[Collected data entries]
Segment Open
(* ===== verification/EditFile.v ===== *)
(** * The tool that edits files: [src/tools/edit_file.rs]

    Finding the text to replace, exactly or line by line, choosing among the
    places it was found, and replacing it in the file as a whole.  Positions are
    bytes ([usize] as [nat]); what Rust panics on (a slice out of range or within a
    character) is [None]. *)
From S2P Require Export Confine.
From Stdlib Require Import Ascii.
Open Scope string_scope.
Open Scope list_scope.

(** ** Byte strings: searching, slicing, lines *)

(** [str::find]: where [pattern] begins for the first time. *)
Fixpoint str_find (pattern s : string) : option nat :=
  if starts_with pattern s then Some 0
  else match s with "" => None | String _ s => S <$> str_find pattern s end.

(** [str::is_char_boundary] *)
Definition is_char_boundary (s : string) (i : nat) : bool :=
  match str_drop i s with
  | "" => Nat.eqb i (String.length s)
  | String a _ => Nat.eqb i 0 || negb (in_range continuation a)
  end.

(** [&s[lo..hi]] *)
Definition str_slice (s : string) (lo hi : nat) : option string :=
  if Nat.leb lo hi && is_char_boundary s lo && is_char_boundary s hi then Some (str_take (hi - lo) (str_drop lo s)) else None.

(** [str::split('\n')] *)
Definition split_lf (s : string) : list string := let '(lines, rest) := split_newlines s in lines ++ [rest].

(** The bytes without line feeds in front. *)
Fixpoint strip_lf (s : string) : string :=
  match s with "" => "" | String a s' => if Ascii.eqb a LF then strip_lf s' else s end.

Definition rev_string (s : string) : string := String.string_of_list_ascii (rev_bytes s).

(** [str::trim_matches('\n')] *)
Definition trim_lf (s : string) : string := rev_string (strip_lf (rev_string (strip_lf s))).
(* ===== verification/Credentials.v ===== *)
(** * Credentials: [auth/src/resolver.rs], [auth/src/oauth2.rs]

    Resolving a key: the stored credential as long as it is valid, a refresh at the
    token endpoint when it is not, an interactive flow when there is none.  Requests
    to the provider, the user and the clock are oracles; a call has a deadline at
    every await.  [None] is a panic, or fuel that ran out. *)
From Stdlib Require Import ZArith Lia.
From stdpp Require Import gmap strings.
From S2P Require Export TokenSource Transfer ByteFile.
Open Scope string_scope.
Open Scope list_scope.

(** ** Times, in nanoseconds: one clock for [Utc] and [Instant] *)

Definition SECOND : Z := 1000000000.

(** [DateTime::<Utc>::MAX_UTC] and [MIN_UTC] of [chrono]. *)
Definition UTC_MAX : Z := 8210266876799 * SECOND + 999999999.
Definition UTC_MIN : Z := -8334601228800 * SECOND.

(** The longest [chrono::Duration], [i64::MAX] milliseconds. *)
Definition DELTA_MAX : Z := 9223372036854775807 * 1000000.

(** [Utc::now() + duration] *)
Definition utc_add (t d : Z) : option Z := if ((UTC_MIN <=? t + d) && (t + d <=? UTC_MAX))%Z then Some (t + d)%Z else None.

(** [chrono::Duration::seconds] *)
Definition delta_seconds (secs : Z) : option Z := if (Z.abs secs * SECOND <=? DELTA_MAX)%Z then Some (secs * SECOND)%Z else None.

Module Credentials.
Import TokenSource.

(** ** Credentials *)

(** @src src/credential.rs:16-51 [Credential] *)
Inductive Credential :=
| CApiKey (key : string)
| CBearer (token : string) (expires_at : option Z)
| COAuth2 (access_token : string) (refresh_token : option string) (expires_at : option Z)
    (token_url client_id : string) (client_secret : option string) (scopes : list string).

(** @src auth/src/oauth2.rs:16-28 [TokenResponse] *)
Record TokenResponse := MkTokenResponse {
  tr_access_token : string;
  tr_refresh_token : option string;
  tr_expires_in : option Z;
}.

(** @src auth/src/oauth2.rs:225-249 [AuthorizationConfig] *)
Record AuthorizationConfig := MkAuthorizationConfig {
  ac_authorization_endpoint : string;
  ac_token_url : string;
  ac_client_id : string;
  ac_client_secret : option string;
  ac_redirect_uri : string;
  ac_scopes : list string;
  ac_use_pkce : bool;
}.

(** @src auth/src/oauth2.rs:511-524 [DeviceAuthorizationConfig] *)
Record DeviceAuthorizationConfig := MkDeviceAuthorizationConfig {
  dc_device_authorization_endpoint : string;
  dc_token_url : string;
  dc_client_id : string;
  dc_client_secret : option string;
  dc_scopes : list string;
}.

(** @src auth/src/oauth2.rs:567-587 [DeviceAuthorizationResponse] *)
Record DeviceAuthorizationResponse := MkDevice {
  dv_device_code : string;
  dv_user_code : string;
  dv_verification_uri : string;
  dv_verification_uri_complete : option string;
  dv_expires_in : option Z;
  dv_interval : option Z;
}.

(** @src src/credential.rs:474-486 [DeviceCodePrompt] *)
Record DeviceCodePrompt := MkPrompt {
  pr_user_code : string;
  pr_verification_uri : string;
  pr_verification_uri_complete : option string;
  pr_expires_in : option Z;
}.

(** ** Requests *)

Abbreviation Form := (list (string * string)).

(** What [reqwest] says of an error. *)
Record ReqError := MkReqError {
  rq_is_timeout : bool;
  rq_is_connect : bool;
  rq_is_request : bool;
  rq_is_body : bool;
  rq_is_decode : bool;
}.

Inductive Reply :=
| NotSent (e : ReqError)
| Replied (status : N) (body : result string ReqError).

Definition decode_error : ReqError := MkReqError false false false false true.

Definition is_success (status : N) : bool := ((200 <=? status) && (status <? 300))%N.

(** ** The store *)

Class CredentialStore (St : Type) := {
  store_get : St -> string -> result (option Credential) CredentialError;
  store_set : St -> string -> Credential -> result St CredentialError;
}.

(** What a store promises: it has what was set, and nothing else changed; a key it
    does not have is no error. *)
Class CredentialStoreLaws (St : Type) `{CredentialStore St} := {
  store_get_set st key c st' : store_set st key c = Ok st' -> store_get st' key = Ok (Some c);
  store_get_other st key c st' key' : store_set st key c = Ok st' -> key' <> key -> store_get st' key' = store_get st key';
  store_get_absent st key k : store_get st key <> Err (CredNotFound k);
  store_set_absent st key c k : store_set st key c <> Err (CredNotFound k);
}.

(** @src auth/src/in_memory.rs:55-81 [impl CredentialStore for InMemoryCredentialStore] *)
Definition InMemoryCredentialStore : CredentialStore (gmap string Credential) := {|
  store_get st key := Ok (st !! key);
  store_set st key c := Ok (<[key := c]> st);
|}.

#[export] Existing Instance InMemoryCredentialStore.

#[export] Instance in_memory_laws : CredentialStoreLaws (gmap string Credential).
Proof.
  split.
  - intros st key c st' [= <-]. cbn. by rewrite lookup_insert_eq.
  - intros st key c st' key' [= <-] Hne. cbn. by rewrite lookup_insert_ne.
  - done.
  - done.
Qed.

Section Resolver.
Context {St : Type} `{CredentialStore St}.

(** The provider: its reply to a request after those before it, and how long it takes. *)
Context (server : list (string * Form) -> string -> Form -> Z * Reply).
(** [serde_json] on the bodies. *)
Context (parse_token_response : string -> option TokenResponse).
Context (parse_error_code : string -> option string).
Context (parse_device_response : string -> option DeviceAuthorizationResponse).
(** The crates [url] and [sha2] with [base64]. *)
Context (url_with_query : string -> list (string * string) -> option string).
Context (challenge : string -> string).
(** What a refresh that somebody else started for a key gives, and when. *)
Context (flight_outcome : string -> N -> Z * result (ExpiringValue (T := ResolvedCredential)) CredentialError).

Abbreviation Src := (Source (T := ResolvedCredential) (Er := CredentialError)).
Abbreviation Fresh := (ExpiringValue (T := ResolvedCredential)).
Segment Closed
Go through the data line by line and say how many lines contain "Requests". Give the number alone.

2